The most common error in teaching Bikkurim is collapsing it into Pesach or treating it as the same day. Pesach, Hag HaMatzot, and Bikkurim are three distinct feasts on three distinct days, even though they fall within the same week. They each represent a different aspect of Yahuah's redemption work. Pesach is the lamb slain. Hag HaMatzot is the body without corruption. Bikkurim is the resurrection. Three feasts, three pictures, three exact fulfillments in the death, burial, and resurrection of Messiah.

The other thing that gets missed is that Bikkurim starts the count toward Shavuot. The count of seven complete Sabbaths plus a fifty-day count begins on Bikkurim, leading to the next great moed in the heart of summer roughly a hundred days later. This means Bikkurim is the foundation that the entire count to Shavuot rests on. If a calendar gets Bikkurim wrong, Shavuot lands on the wrong day.

Modern Jewish and Christian calendars disagree about how to count the date of Bikkurim, with some following a fixed-date reading (always the 16th regardless of when the Sabbath falls) and others counting from the weekly Sabbath that falls within Hag HaMatzot. Different starting points produce different ending dates for Shavuot.
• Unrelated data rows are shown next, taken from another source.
(* ===== verification/CkptHistory.v ===== *)
(** Checkpointing and readers: moving the version before the grace period to the
    checkpoint log, and detaching its copy, changes no history that a running
    transaction reads ([tvlog_reclaim] of [lib/tvlog.c], [ckptlog_enq] of
    [lib/ckptlog.c]). *)
From S2P Require Export CommitPoint CkptWalk.

Section CkptHistory.
Context `{Env}.

(** the version [o], of clock [clk], is the one before [qp0] in the history
    [hist] that the reader [t] of the object with header [vh] is served from *)
Record before_grace (n : nat) (s : st) (k : Z) (vh : ts_act_vhdr) (o clk qp0 : Z) (t : ts_thread_struct) (hist : history) : Prop := {
  bg_hist : history_ok hist;
  bg_local : is_clk qp0 /\ is_clk (local_clk t) /\ qp0 <= local_clk t;
  bg_stores : exists l ckpt, chain_stores n (reader t s) (v_copy vh) (np_cur_act vh) l ckpt hist /\
    0 <= ckpt <= qp0 /\ (o, clk) ∈ l /\ lt_clock clk qp0 = true /\
    (forall o' k', (o', k') ∈ l -> clk < k' -> lt_clock k' qp0 = false) /\
    outside k l.*1 s }.

(** * Facts *)

(** the versions, whatever becomes of their status *)
Lemma vchain_cells s s' local p l :
  wrt_sets (sh s') = wrt_sets (sh s) ->
  (forall o c, heap (sh s) !! o = Some (CCpy c) -> exists c', heap (sh s') !! o = Some (CCpy c') /\ cpy_hdr c' = cpy_hdr c) ->
  vchain s local p l -> vchain s' local p l.
Proof.
  intros Ew Hcell. induction 1 as [| o c clk l Ho Hc Hset Hn Hv IH]; [constructor |].
  destruct (Hcell o c Hc) as (c' & Hc' & Eh). rewrite <- Eh in IH. apply (vchain_cons _ _ o c'); try done.
  - unfold settled in *. by rewrite Ew, Eh.
  - by rewrite Eh.
Qed.

Lemma history_before n s t p cur l ckpt hist o clk qp0 :
  chain_stores n (reader t s) p cur l ckpt hist -> history_ok hist -> is_clk qp0 -> is_clk (local_clk t) -> qp0 <= local_clk t ->
  (o, clk) ∈ l -> lt_clock clk qp0 = true -> (forall o' k', (o', k') ∈ l -> clk < k' -> lt_clock k' qp0 = false) ->
  snapshot_read qp0 hist = bytes_at n s o /\ is_Some (bytes_at n s o).
Proof.
  intros [C1 C2 C3 C4 C5 _ _ _] [Hsort Hclk] Hq Hl Hle Hin Hlt Hnew. cbn in C4, C5.
  assert (Hclk' : is_clk clk) by (by apply (C3 (o, clk))).
  destruct (C4 o clk Hin) as (b & Hb & Ebytes); [by apply (lt_clock_mono_r clk qp0) |].
  change (bytes_at n (reader t s) o) with (bytes_at n s o) in Ebytes. rewrite Ebytes. split; [| by eexists].
  apply (snapshot_read_newest qp0 hist clk b Hsort Hb Hlt). intros [k' b'] Hx Hk'. cbn in *.
  specialize (Hclk _ Hx). cbn in Hclk. destruct (C5 k' b' Hx) as [[o' Ho'] | [_ Hold]]; [by apply (lt_clock_mono_r k' qp0) | |].
  - destruct (Z.le_gt_cases k' clk) as [? | Hgt]; [done |]. by rewrite (Hnew o' k' Ho' Hgt) in Hk'.
  - specialize (Hold o clk Hin). lia.
Qed.

(** the head of a chain is its newest version *)
Lemma head_newest s local o l clk x :
  vchain s local o l -> newest_first l -> (o, clk) ∈ l -> x ∈ l -> x.2 <= clk.
Proof.
  intros Hv Hs Hin Hx. pose proof (vchain_objs_NoDup _ _ _ _ Hv Hs) as Hnd.
  destruct Hv as [| o c k0 l Ho Hc Hset Hn Hv]; [by apply not_elem_of_nil in Hin |].
  apply StronglySorted_inv in Hs as [_ Hf]. rewrite Forall_forall in Hf. cbn in Hnd. apply NoDup_cons in Hnd as [Hno _].
  apply elem_of_cons in Hin as [[= ->] | Hin]; [| by destruct Hno; apply (list_elem_of_fmap_2 fst) in Hin].
  apply elem_of_cons in Hx as [-> | Hx]; [done |]. specialize (Hf x Hx). cbn in Hf. lia.
Qed.

(** the new master, and a chain that is kept or was headed by [o] *)
Lemma chain_stores_ckpt n s s' t vh vh' l ckpt hist o clk qp0 :
  chain_stores n (reader t s) (v_copy vh) (np_cur_act vh) l ckpt hist -> history_ok hist ->
  is_clk qp0 -> is_clk (local_clk t) -> qp0 <= local_clk t -> 0 <= ckpt <= qp0 ->
  (o, clk) ∈ l -> lt_clock clk qp0 = true -> (forall o' k', (o', k') ∈ l -> clk < k' -> lt_clock k' qp0 = false) ->
  wrt_sets (sh s') = wrt_sets (sh s) ->
  (forall x c, heap (sh s) !! x = Some (CCpy c) -> exists c', heap (sh s') !! x = Some (CCpy c') /\ cpy_hdr c' = cpy_hdr c) ->
  (forall x, x ∈ l -> bytes_at n s' x.1 = bytes_at n s x.1) -> bytes_at n s' (np_cur_act vh') = bytes_at n s o ->
  v_copy vh' = v_copy vh \/ (v_copy vh' = NULL /\ v_copy vh = o) ->
  exists l', chain_stores n (reader t s') (v_copy vh') (np_cur_act vh') l' qp0 hist.
Proof.
  intros Hcs Hok Hq Hl Hle Hck Hin Hlt Hnew Ew Hcell Hbytes Hcur Hcopy.
  destruct (history_before n s t _ _ l ckpt hist o clk qp0 Hcs Hok Hq Hl Hle Hin Hlt Hnew) as [Eread [b Eb]].
  destruct Hcs as [C1 C2 C3 C4 C5 C6 C7 C8]. cbn in C1, C4, C5, C6. destruct Hok as [_ Hclk].
  assert (Hqc : is_clk ckpt) by (unfold is_clk in *; lia).
  assert (Hmono : forall k' b', (k', b') ∈ hist -> lt_clock k' ckpt = true -> lt_clock k' qp0 = true).
  { intros k' b' Hx Hk'. apply (lt_clock_mono_r k' ckpt); try done; [by apply (Hclk (k', b')) | lia]. }
  assert (Hcur' : bytes_at n (reader t s') (np_cur_act vh') = snapshot_read qp0 hist) by (by rewrite Eread).
  assert (Hsome : is_Some (snapshot_read qp0 hist)) by (rewrite Eread, Eb; by eexists).
  destruct Hcopy as [-> | [-> Eo]].
  - exists l. split; try done; [by apply (vchain_cells (reader t s)) | | | cbn; lia].
    + intros o' k' Hx Hk'. destruct (C4 o' k' Hx Hk') as (b' & ? & Hb'). exists b'. split; [done |].
      specialize (Hbytes (o', k') Hx). cbn in Hbytes. change (bytes_at n s' o' = Some b'). by rewrite Hbytes.
    + intros k' b' Hx Hk'. destruct (C5 k' b' Hx Hk') as [? | [? ?]]; [by left | right; split; [by eapply Hmono | done]].
  - exists []. split; try done; [by constructor | by constructor | by intros x ?%not_elem_of_nil | by intros ? ? ?%not_elem_of_nil | | cbn; lia].
    intros k' b' Hx Hk'. right. split; [| by intros ? ? ?%not_elem_of_nil]. destruct (C5 k' b' Hx Hk') as [[o' Ho'] | [? _]]; [| by eapply Hmono].
    rewrite Eo in C1. pose proof (head_newest _ _ _ _ clk (o', k') C1 C2 Hin Ho') as Hle'. cbn in Hle'.
    apply (lt_clock_mono_l k' clk); try done; [by apply (C3 (o', k')) | by apply (C3 (o, clk))].
Qed.

(** detaching the copy [o] when no other thread runs in between *)
Lemma detach_alone s o c v :
  (forall x, interfere x = Ok (tt, x)) -> heap (sh s) !! o = Some (CCpy c) -> vhdrs (sh s) !! c_act_vhdr (cpy_hdr c) = Some v ->
  exists s' v', try_detach_obj o s = Ok (tt, s') /\ heap (sh s') = <[o := CCpy (detach c)]> (heap (sh s)) /\
    wrt_sets (sh s') = wrt_sets (sh s) /\ obj_data (sh s') = obj_data (sh s) /\
    vhdrs (sh s') !! c_act_vhdr (cpy_hdr c) = Some v' /\ np_cur_act v' = np_cur_act v /\
    (v_copy v' = v_copy v \/ (v_copy v' = NULL /\ v_copy v = o)).
Proof.
  intros Hi Hc Hv. unfold try_detach_obj.
  mrun (put_chs_run s o c (fun c => c <| c_hdr ::= (fun h => h <| o_status := STATUS_DETACHED |>) |>) Hc). fold (detach c).
  set (s1 := _ <| sh ::= _ |>). assert (Hc1 : heap (sh s1) !! o = Some (CCpy (detach c))) by apply lookup_insert_eq.
  mrun (get_chs_run s1 o _ Hc1). mrun (get_vhdr_run s1 (c_act_vhdr (cpy_hdr c)) v Hv).
  destruct (Z.eqb_spec (v_copy v) o) as [E | E]; cbn [negb]; [| exists s1, v; by repeat (split; [done |]); left].
  unfold smp_cas. rewrite !bind_assoc. mrun (Hi s1). rewrite !bind_assoc. mrun (get_vhdr_run s1 (c_act_vhdr (cpy_hdr c)) v Hv).
  msteps. rewrite (proj2 (Z.eqb_eq _ _) E). rewrite !bind_assoc. mrun (put_vhdr_run s1 _ v (fun v => v <| v_copy := NULL |>) Hv). msteps.
  eexists _, _. split; [reflexivity |]. do 3 (split; [done |]). split; [apply lookup_insert_eq |]. split; [done |]. by right.
Qed.

(** C19. Checkpointing keeps what transactions read.  When the version of an
    object that is the one before the grace period [qp0] is written to the
    checkpoint log and its copy is detached, with no other thread in between,
    then for every running transaction, which began after [qp0], the object has
    the history that it had: the current master stands for the version that the
    chain may no longer lead to. *)
Theorem checkpoint_keeps_histories k q M m wrt_clk qp0 s obj a vh o c clk bytes :
  let n := Z.to_nat (obj_size (c_hdr c)) in
  (forall x, interfere x = Ok (tt, x)) -> ckpt_ready k M (S m) q s ->
  heap (sh s) !! obj = Some (CAct a) -> o_type (a_hdr a) = TYPE_ACTUAL ->
  let v := nvh_act_vhdr (act_nvhdr a) in
  v <> NULL -> vhdrs (sh s) !! v = Some vh ->
  heap (sh s) !! o = Some (CCpy c) -> o_type (c_hdr c) = TYPE_COPY -> c_act_vhdr (cpy_hdr c) = v ->
  obj_data (sh s) !! o = Some bytes -> (n <= length bytes)%nat ->
  0 <= obj_size (c_hdr c) < 2 ^ 30 -> entry_size_of (ckpt_size c) <= M ->
  exists s', (ckptlog_enq wrt_clk qp0 o ;;; try_detach_obj o) s = Ok (tt, s') /\
    forall t hist, before_grace n s k vh o clk qp0 t hist -> stores_history n (reader t s') obj hist.
Proof.
  intros n Hi (Hs & Hroom & Hsto) Hobj Hta v Hvn Hvh Hc Hty Hcv Hd Hlen Hsz HM.
  assert (Hvc : vhdrs (sh s) !! c_act_vhdr (cpy_hdr c) = Some vh) by (by rewrite Hcv).
  destruct (enq_copy_run s k q M m wrt_clk qp0 o c vh bytes Hs Hroom Hsto Hc (not_free_copy _ Hty) Hvc Hd Hsz HM) as
    (cnt & rest & s1 & E1 & Hs1 & _ & _ & Eb & _ & Hsh & _).
  set (e := ckpt_ent_obj (slot (n_buffer (ckptlog (self s))) k cnt)) in *.
  assert (Hc1 : heap (sh s1) !! o = Some (CCpy c)) by (by rewrite Hsh).
  assert (Hv1 : vhdrs (sh s1) !! c_act_vhdr (cpy_hdr c) = Some (vh <| np_cur_act := e |>)) by (rewrite Hsh; cbn; apply lookup_insert_eq).
  destruct (detach_alone s1 o c _ Hi Hc1 Hv1) as (s2 & v2 & E2 & Eh2 & Ew2 & Ed2 & Hv2 & Ecur2 & Hcp2).
  exists s2. split; [mrun E1; exact E2 |]. intros t hist [Hok (Hq & Hl & Hle) (l & ckpt & Hcs & Hck & Hin & Hlt & Hnew & Hout)].
  assert (Eh : heap (sh s2) = <[o := CCpy (detach c)]> (heap (sh s))) by (by rewrite Eh2, Hsh).
  assert (Ew : wrt_sets (sh s2) = wrt_sets (sh s)) by (by rewrite Ew2, Hsh).
  assert (Ed : obj_data (sh s2) = <[e := take n bytes ++ rest]> (obj_data (sh s))) by (by rewrite Ed2, Hsh).
  assert (Hone : o <> obj) by congruence.
  destruct (chain_stores_ckpt n s s2 t vh v2 l ckpt hist o clk qp0 Hcs Hok Hq Hl Hle Hck Hin Hlt Hnew Ew) as [l' Hl'].
  - intros x d Hx. rewrite Eh. destruct (decide (x = o)) as [-> | Hne].
    + exists (detach c). rewrite lookup_insert_eq. assert (d = c) as -> by congruence. done.
    + exists d. by rewrite lookup_insert_ne.
  - intros x Hx. unfold bytes_at. rewrite Ed, lookup_insert_ne; [done |]. intros Ex.
    apply (outside_ent k l.*1 s q x.1 (cnt, ckpt_entry wrt_clk qp0 c vh) Hs Hout); [by apply list_elem_of_fmap_2 | by rewrite <- Ex].
  - rewrite Ecur2. unfold bytes_at. cbn. rewrite Ed, lookup_insert_eq, Hd. cbn. f_equal.
    rewrite take_app_le by (rewrite length_take; lia). by rewrite take_take, Nat.min_id.
  - exact Hcp2.
  - apply (history_versions _ _ _ _ v v2 l' qp0); [| done | by rewrite <- Hcv | exact Hl'].
    unfold get_act_vhdr, obj_to_obj_hdr. assert (Hobj2 : heap (sh s2) !! obj = Some (CAct a)) by (by rewrite Eh, lookup_insert_ne).
    unfold bind, obj_hdr_of. cbn. rewrite Hobj2. cbn. rewrite Hta. unfold get_ahs. cbn. by rewrite Hobj2.
Qed.
End CkptHistory.

(** * Example: the newest version of the object of [ex_versions] is checkpointed
    for the grace period 1000; a transaction of clock 1100 reads the object *)

Definition ex_eight (x : Z) : list Z := repeat x 8.
Definition ex_keep : st :=
  ex_versions <| self ::= (fun t => t <| ckptlog := ReclaimLog.ex_ckptlog |>) |>
    <| sh ::= (fun h => h <| stores := stores (sh ex_reclaim) |> <| sh_pm := sh_pm (sh ex_reclaim) |>
         <| obj_data := <[1048832 := ex_eight 9]> (<[1048704 := ex_eight 8]> {[ 300000 := ex_eight 7 ]}) |>) |>.
Definition ex_kept_reader : ts_thread_struct := (self ex_keep) <| local_clk := 1100 |>.
Definition ex_kept_history : history := [(900, ex_eight 9); (800, ex_eight 8); (0, ex_eight 7)].
Definition ex_kept_header : ts_act_vhdr := mk_act_vhdr 1048832 NULL 300000 300000 MAX_VERSION.

Lemma ex_kept_stores :
  chain_stores 8 (reader ex_kept_reader ex_keep) 1048832 300000 [(1048832, 900); (1048704, 800)] 500 ex_kept_history.
Proof.
  split.
  - apply (vchain_cons _ _ _ (ex_copy 900 800 1048704)); [done | by vm_compute | by left | by intros ??? [= <- <- <-] |].
    apply (vchain_cons _ _ _ (ex_copy 800 MIN_VERSION NULL)); [done | by vm_compute | by left | done |].
    apply vchain_nil.
  - repeat constructor; by vm_compute.
  - intros x [-> | [-> | []%not_elem_of_nil]%elem_of_cons]%elem_of_cons; done.
  - intros o clk [[= -> ->] | [[= -> ->] | []%not_elem_of_nil]%elem_of_cons]%elem_of_cons _;
      [exists (ex_eight 9); split; [by left | by vm_compute] | exists (ex_eight 8); split; [by right; left | by vm_compute]].
  - intros clk b [[= -> ->] | [[= -> ->] | [[= -> ->] | []%not_elem_of_nil]%elem_of_cons]%elem_of_cons]%elem_of_cons _;
      [left; exists 1048832; by left | left; exists 1048704; by right; left |].
    right. split; [by vm_compute |].
    intros o k [[= -> ->] | [[= -> ->] | []%not_elem_of_nil]%elem_of_cons]%elem_of_cons; lia.
  - by vm_compute.
  - by eexists.
  - by vm_compute.
Qed.

Lemma ex_before_grace : before_grace 8 ex_keep 12 ex_kept_header 1048832 900 1000 ex_kept_reader ex_kept_history.
Proof.
  split; [split; [repeat constructor; by vm_compute |] | by vm_compute |].
  - intros x [-> | [-> | [-> | []%not_elem_of_nil]%elem_of_cons]%elem_of_cons]%elem_of_cons; by vm_compute.
  - exists [(1048832, 900); (1048704, 800)], 500. split; [exact ex_kept_stores |]. split; [lia |]. split; [by left |].
    split; [by vm_compute |]. split.
    + intros o k [[= -> ->] | [[= -> ->] | []%not_elem_of_nil]%elem_of_cons]%elem_of_cons; lia.
    + intros o [-> | [-> | []%not_elem_of_nil]%elem_of_cons]%elem_of_cons; right; by vm_compute.
Qed.

Lemma checkpoint_keeps_histories_witness :
  exists s', @bind st _ _ (@ckptlog_enq 900 1000 1048832) (fun _ => @try_detach_obj ex_env 1048832) ex_keep = Ok (tt, s') /\
    stores_history 8 (reader ex_kept_reader s') 300000 ex_kept_history.
Proof.
  destruct (ReclaimLog.ex_tomb_ready 1 ltac:(lia)) as (q & H1 & H2 & H3 & _).
  assert (Hready : ckpt_ready 12 64 1 q ex_keep) by (split; [by eapply holds_ext | split; [exact H2 | exact H3]]).
  destruct (@checkpoint_keeps_histories ex_env 12 q 64 0 900 1000 ex_keep 300000 ex_object ex_kept_header 1048832
    (ex_copy 900 800 1048704) 900 (ex_eight 9) ltac:(done) Hready) as (s' & E & Hall); try by vm_compute.
  exists s'. split; [exact E |]. exact (Hall ex_kept_reader ex_kept_history ex_before_grace).
Defined.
Yahuah's lunar calendar removes most of the confusion: the Sabbaths align with the feasts by design, and Bikkurim is the morrow after the Sabbath that opens Hag HaMatzot, exactly as Leviticus 23:11 commands.

Why This Matters

Bikkurim is the resurrection feast. It is the day Yahushua rose. It is the day Israel entered the land. It is the day the new harvest begins. And it is the starting line for the count that leads to Shavuot.

To miss Bikkurim is to miss the resurrection feast — the day Yahuah Himself chose to bring Messiah out of the grave, in the exact pattern of the firstfruits sheaf waved before Him each spring. The barley in the field, the empty tomb, and the promise of the harvest yet to come all meet on this one day. It is small in length, but vast in meaning.